Nelle Meduse, la sintassi è ridotta all’osso; nominale, appena possibile. Sincopata. Ritmica, immagino, in tedesco; anche nella traduzione italiana, però. Che mi sembra ottima: nel senso che è ottimo l’italiano – che è quanto di meglio chiedere a un traduttore. La focalizzazione è spesso, non sempre, interna, come una specie di monologo interiore, non a flusso, ma come discorso indiretto libero, di solito, analitico come è la mente della protagonista, di tono spregiudicato, quello che usa dire disincantato, lucido (la scienza lo permette: anzi, lo esige!); sprezzante, di fatto. Quasi crudele.

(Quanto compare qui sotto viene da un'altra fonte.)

(** * GithubSearch: a shallow embedding of [github_search.py]

    The program is a command-line client: it validates a page number,
    issues one HTTP GET against the GitHub repository search API, reads
    the JSON answer and prints a paginated summary.

    The embedding follows the source line by line.  Python objects that
    [json.loads] can produce are a small inductive type, dictionaries are
    finite maps, every [print] is an entry appended to the standard output
    of an explicit world, and the network is a function from requests to
    what [requests.get] does with them. *)

From Stdlib Require Import ZArith String Ascii List Lia.
From stdpp Require Import gmap list.

Local Open Scope Z_scope.

(** ** Python objects *)

Module Py.

(** What [json.loads] builds.  A Python [str] is a sequence of Unicode
    code points, [list N] here: [len] counts code points, not bytes.
    JSON numbers with a fraction or an exponent decode to Python floats;
    those are left out of this development, which covers [None], [bool],
    [int], [str], [list] and [dict]. *)
#[warnings="-register-all"]
Inductive value : Type :=
| PyNone
| PyBool (b : bool)
| PyInt (n : Z)
| PyStr (s : list N)
| PyList (l : list value)
| PyDict (m : gmap (list N) value).

(** ASCII literals of the source, read as code points. *)
Definition str_of (s : string) : list N :=
  map N_of_ascii (list_ascii_of_string s).

(** The exceptions of [requests.exceptions] that derive from
    [RequestException]. *)
Inductive request_exception : Type :=
| ConnectionError
| Timeout
| TooManyRedirects
| HTTPError (status_code : Z)
| OtherRequestException.

Inductive exn : Type :=
| TypeError
| AttributeError
| ZeroDivisionError
| JSONDecodeError
| RequestException (e : request_exception).

(** The value of an expression: an object, or the exception it raises. *)
Inductive result (A : Type) : Type :=
| Ok (a : A)
| Err (e : exn).
Arguments Ok {A} a.
Arguments Err {A} e.

Definition int_of_bool (b : bool) : Z := if b then 1 else 0.

(** [bool(x)], as used by [not x] and [if x]. *)
Definition truthy (x : value) : bool :=
  match x with
  | PyNone => false
  | PyBool b => b
  | PyInt n => negb (n =? 0)
  | PyStr s => negb (Nat.eqb (length s) 0)
  | PyList l => negb (Nat.eqb (length l) 0)
  | PyDict m => negb (Nat.eqb (size m) 0)
  end.

(** [len(x)] *)
Definition len (x : value) : result Z :=
  match x with
  | PyStr s => Ok (Z.of_nat (length s))
  | PyList l => Ok (Z.of_nat (length l))
  | PyDict m => Ok (Z.of_nat (size m))
  | PyNone | PyBool _ | PyInt _ => Err TypeError
  end.

(** The stop index of the slice [x[:stop]] on a sequence of length
    [n]: a negative [stop] counts from the end, and the result is
    clamped to [0 .. n]. *)
Definition slice_stop (n : nat) (stop : Z) : nat :=
  Z.to_nat (if stop <? 0 then Z.of_nat n + stop else stop).

(** [x[:stop]].  Slicing a dict raises ([TypeError] for an unhashable
    slice, [KeyError] from Python 3.12 on); the other objects are not
    subscriptable. *)
Definition slice_to (x : value) (stop : Z) : result value :=
  match x with
  | PyStr s => Ok (PyStr (take (slice_stop (length s) stop) s))
  | PyList l => Ok (PyList (take (slice_stop (length l) stop) l))
  | PyDict _ | PyNone | PyBool _ | PyInt _ => Err TypeError
  end.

La storia e la vita umana sono lette attraverso quella naturale e biologica, in chiave rigorosamente evoluzionistica, con ovvio ridimensionamento della scala di importanza antropocentrica e dei nostri valori, quali che siano, che da questa prospettiva telescopica tendono ad assomigliarsi, anche se non proprio del tutto, visto che il recente passato, proprio e della propria ex nazione, la DDR, spesso affiora dolorosamente, nonostante ogni strategia difensiva, e come metro di paragone rispetto al presente, migliorato solo in apparenza, e di fatto peggiorato. La strategia difensiva la porta a chiudersi in se stessa e si traduce in sostanziale assenza di empatia, a parte un episodio rivelatore verso una giovane allieva nel finale, ma non insensibile nei confronti della bellezza, purché sia quella della natura e delle sue leggi (la simmetria delle meduse)
, e non chieda di essere ricambiata, perché essa stessa in se stessa chiusa e appagata, e che quindi non si traduce nella dialettica credito/debito. Un libro di impatto pari al suo rigore, di grande intensità.

 

Già il libro precedente, Atlante, parlava di isole che ci sono e non ci sono, che sono state cercate e abbandonate, o abitate e abbandonate a se stesse. Remote, nel senso non solo di lontane geograficamente, ma soprattutto in quello di lontane, e a volte escluse, dalla memoria collettiva e persino dalle fantasie, che magari hanno abitato per un po’, prima di sparire in apparenza per sempre. Perdute anch’esse insomma, ma che Schalansky – innamorata delle cartine, degli atlanti e dei mappamondi, come tanti bambini del passato che sognavano davanti alle illustrazioni e zone bianche, agli spazi vuoti e senza nomi o con nomi esotici e sconosciuti di cui erano costellati –, scopre e nomina e studia, raccontandone poi la storia e le peculiarità, magari integrate con dati di fantasia. Infatti anche per chi scrive, come per navigatori e scopritori, l’attribuzione del nome è già l’inizio di una storia, e a volte di un mito, come se i luoghi non fossero solo trovati, ma, appunto, inventati. “La cartografia dovrebbe essere annoverata finalmente tra i generi poetici e l’atlante tra la bella letteratura.”

 

Guardando la cartina di un’isola in cui non c’erano né nome né scala né scritte, scrive l’autrice, “improvvisamente mi fu chiaro che le isole altro non sono che piccoli continenti e che i continenti, a loro volta, non sono altro che isole, molto, molto grandi”. Così per ognuna di quelle scelte redige una breve scheda, di lunghezza che sia contenuta nella griglia di una singola pagina, se non proprio uguale, come lo saranno i racconti di Inventario (16 pagine l’uno) che sintetizza una geografia e una storia che possono essere sviluppate in epopee e monografie, e lette di seguito formano un’enciclopedia di mondi lontani e sognati, e a volte tragicamente trovati. Come in un racconto di Borges, a cui i due libri della scrittrice tedesca devono non poco, oltre che a Benjamin, Calvino, Perec, Sebald: niente di nuovo come riferimenti, ma rielaborati in modo molto originale, come lo è il timbro della voce dell’autrice.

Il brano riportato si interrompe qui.